▶ Work to be completed
Your answer must be the records, copied with no change.

▶ Data records
■ ■ ■ ■ ■ ■ ■
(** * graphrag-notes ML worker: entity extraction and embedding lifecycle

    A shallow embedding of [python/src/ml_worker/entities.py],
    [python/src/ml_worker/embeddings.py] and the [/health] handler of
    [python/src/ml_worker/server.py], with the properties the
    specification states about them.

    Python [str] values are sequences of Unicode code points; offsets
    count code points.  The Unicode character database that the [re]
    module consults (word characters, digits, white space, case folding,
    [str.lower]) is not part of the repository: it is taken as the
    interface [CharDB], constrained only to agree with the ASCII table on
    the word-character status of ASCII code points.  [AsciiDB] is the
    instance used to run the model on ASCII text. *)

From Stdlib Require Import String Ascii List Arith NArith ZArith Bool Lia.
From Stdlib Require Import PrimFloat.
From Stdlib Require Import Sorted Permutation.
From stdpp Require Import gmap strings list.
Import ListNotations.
■ ■ ■ ■ ■ ■ ■
▶ Solution
(** * graphrag-notes ML worker: entity extraction and embedding lifecycle

    A shallow embedding of [python/src/ml_worker/entities.py],
    [python/src/ml_worker/embeddings.py] and the [/health] handler of
    [python/src/ml_worker/server.py], with the properties the
    specification states about them.

    Python [str] values are sequences of Unicode code points; offsets
    count code points.  The Unicode character database that the [re]
    module consults (word characters, digits, white space, case folding,
    [str.lower]) is not part of the repository: it is taken as the
    interface [CharDB], constrained only to agree with the ASCII table on
    the word-character status of ASCII code points.  [AsciiDB] is the
    instance used to run the model on ASCII text. *)

From Stdlib Require Import String Ascii List Arith NArith ZArith Bool Lia.
From Stdlib Require Import PrimFloat.
From Stdlib Require Import Sorted Permutation.
From stdpp Require Import gmap strings list.
Import ListNotations.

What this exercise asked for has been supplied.